What to work on:
Search the records below for "rewrite"; copy each line that has it.

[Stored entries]

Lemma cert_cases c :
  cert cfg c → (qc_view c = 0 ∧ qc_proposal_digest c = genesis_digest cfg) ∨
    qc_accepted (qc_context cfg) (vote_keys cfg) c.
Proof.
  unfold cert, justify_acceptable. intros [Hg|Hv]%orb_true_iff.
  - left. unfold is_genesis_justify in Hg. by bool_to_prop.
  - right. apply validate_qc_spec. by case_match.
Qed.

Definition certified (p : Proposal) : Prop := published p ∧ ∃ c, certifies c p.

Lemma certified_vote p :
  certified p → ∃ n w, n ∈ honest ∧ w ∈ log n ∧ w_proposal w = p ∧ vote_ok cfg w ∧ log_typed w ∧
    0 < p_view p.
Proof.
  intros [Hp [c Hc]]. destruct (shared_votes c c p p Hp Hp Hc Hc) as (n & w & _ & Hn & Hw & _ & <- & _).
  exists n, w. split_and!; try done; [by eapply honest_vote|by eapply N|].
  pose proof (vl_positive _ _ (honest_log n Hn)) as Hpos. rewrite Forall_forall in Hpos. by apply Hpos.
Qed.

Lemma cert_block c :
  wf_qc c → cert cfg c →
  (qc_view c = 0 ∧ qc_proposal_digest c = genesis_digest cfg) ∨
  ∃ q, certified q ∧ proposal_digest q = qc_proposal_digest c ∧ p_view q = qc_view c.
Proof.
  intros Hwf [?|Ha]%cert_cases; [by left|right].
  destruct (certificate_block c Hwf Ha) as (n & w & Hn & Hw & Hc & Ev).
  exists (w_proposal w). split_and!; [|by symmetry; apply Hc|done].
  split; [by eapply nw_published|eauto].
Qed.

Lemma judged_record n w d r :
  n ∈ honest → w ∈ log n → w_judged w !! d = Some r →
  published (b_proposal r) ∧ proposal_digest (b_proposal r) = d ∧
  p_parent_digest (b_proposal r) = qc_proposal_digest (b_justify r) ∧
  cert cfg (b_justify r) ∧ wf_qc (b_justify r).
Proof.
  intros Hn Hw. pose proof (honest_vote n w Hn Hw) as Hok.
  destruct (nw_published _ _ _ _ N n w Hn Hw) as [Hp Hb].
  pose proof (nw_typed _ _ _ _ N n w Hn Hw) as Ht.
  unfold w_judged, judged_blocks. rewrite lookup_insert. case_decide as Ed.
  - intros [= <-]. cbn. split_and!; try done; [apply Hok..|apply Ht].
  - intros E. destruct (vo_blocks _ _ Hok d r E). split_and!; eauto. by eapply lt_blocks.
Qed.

...

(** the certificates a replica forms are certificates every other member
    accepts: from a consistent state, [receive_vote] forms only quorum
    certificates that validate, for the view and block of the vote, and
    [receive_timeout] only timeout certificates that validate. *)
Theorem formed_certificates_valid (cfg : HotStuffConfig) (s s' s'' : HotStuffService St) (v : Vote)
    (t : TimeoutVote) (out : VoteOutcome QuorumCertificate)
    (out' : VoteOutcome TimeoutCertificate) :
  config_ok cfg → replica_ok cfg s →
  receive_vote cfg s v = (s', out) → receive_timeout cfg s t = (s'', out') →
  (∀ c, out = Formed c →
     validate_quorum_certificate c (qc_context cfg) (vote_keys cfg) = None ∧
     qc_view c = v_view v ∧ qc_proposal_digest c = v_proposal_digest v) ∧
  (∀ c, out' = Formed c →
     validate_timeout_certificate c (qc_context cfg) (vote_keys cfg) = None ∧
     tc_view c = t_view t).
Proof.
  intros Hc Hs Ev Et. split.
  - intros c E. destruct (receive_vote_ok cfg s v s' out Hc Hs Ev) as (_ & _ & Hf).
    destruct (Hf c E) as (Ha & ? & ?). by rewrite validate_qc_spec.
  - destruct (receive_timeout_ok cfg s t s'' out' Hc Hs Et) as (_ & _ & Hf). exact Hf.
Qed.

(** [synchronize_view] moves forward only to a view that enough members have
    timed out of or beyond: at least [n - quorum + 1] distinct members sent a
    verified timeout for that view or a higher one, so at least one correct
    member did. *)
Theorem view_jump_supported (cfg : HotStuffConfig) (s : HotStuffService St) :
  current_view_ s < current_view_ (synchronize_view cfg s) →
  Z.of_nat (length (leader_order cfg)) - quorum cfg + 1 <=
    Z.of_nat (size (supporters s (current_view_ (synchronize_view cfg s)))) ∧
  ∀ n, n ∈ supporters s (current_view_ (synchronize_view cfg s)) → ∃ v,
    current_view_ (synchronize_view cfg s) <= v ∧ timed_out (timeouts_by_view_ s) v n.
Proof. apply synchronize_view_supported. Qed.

Answer to this problem:
  pose proof (vl_positive _ _ (honest_log n Hn)) as Hpos. rewrite Forall_forall in Hpos. by apply Hpos.
  unfold w_judged, judged_blocks. rewrite lookup_insert. case_decide as Ed.
    destruct (Hf c E) as (Ha & ? & ?). by rewrite validate_qc_spec.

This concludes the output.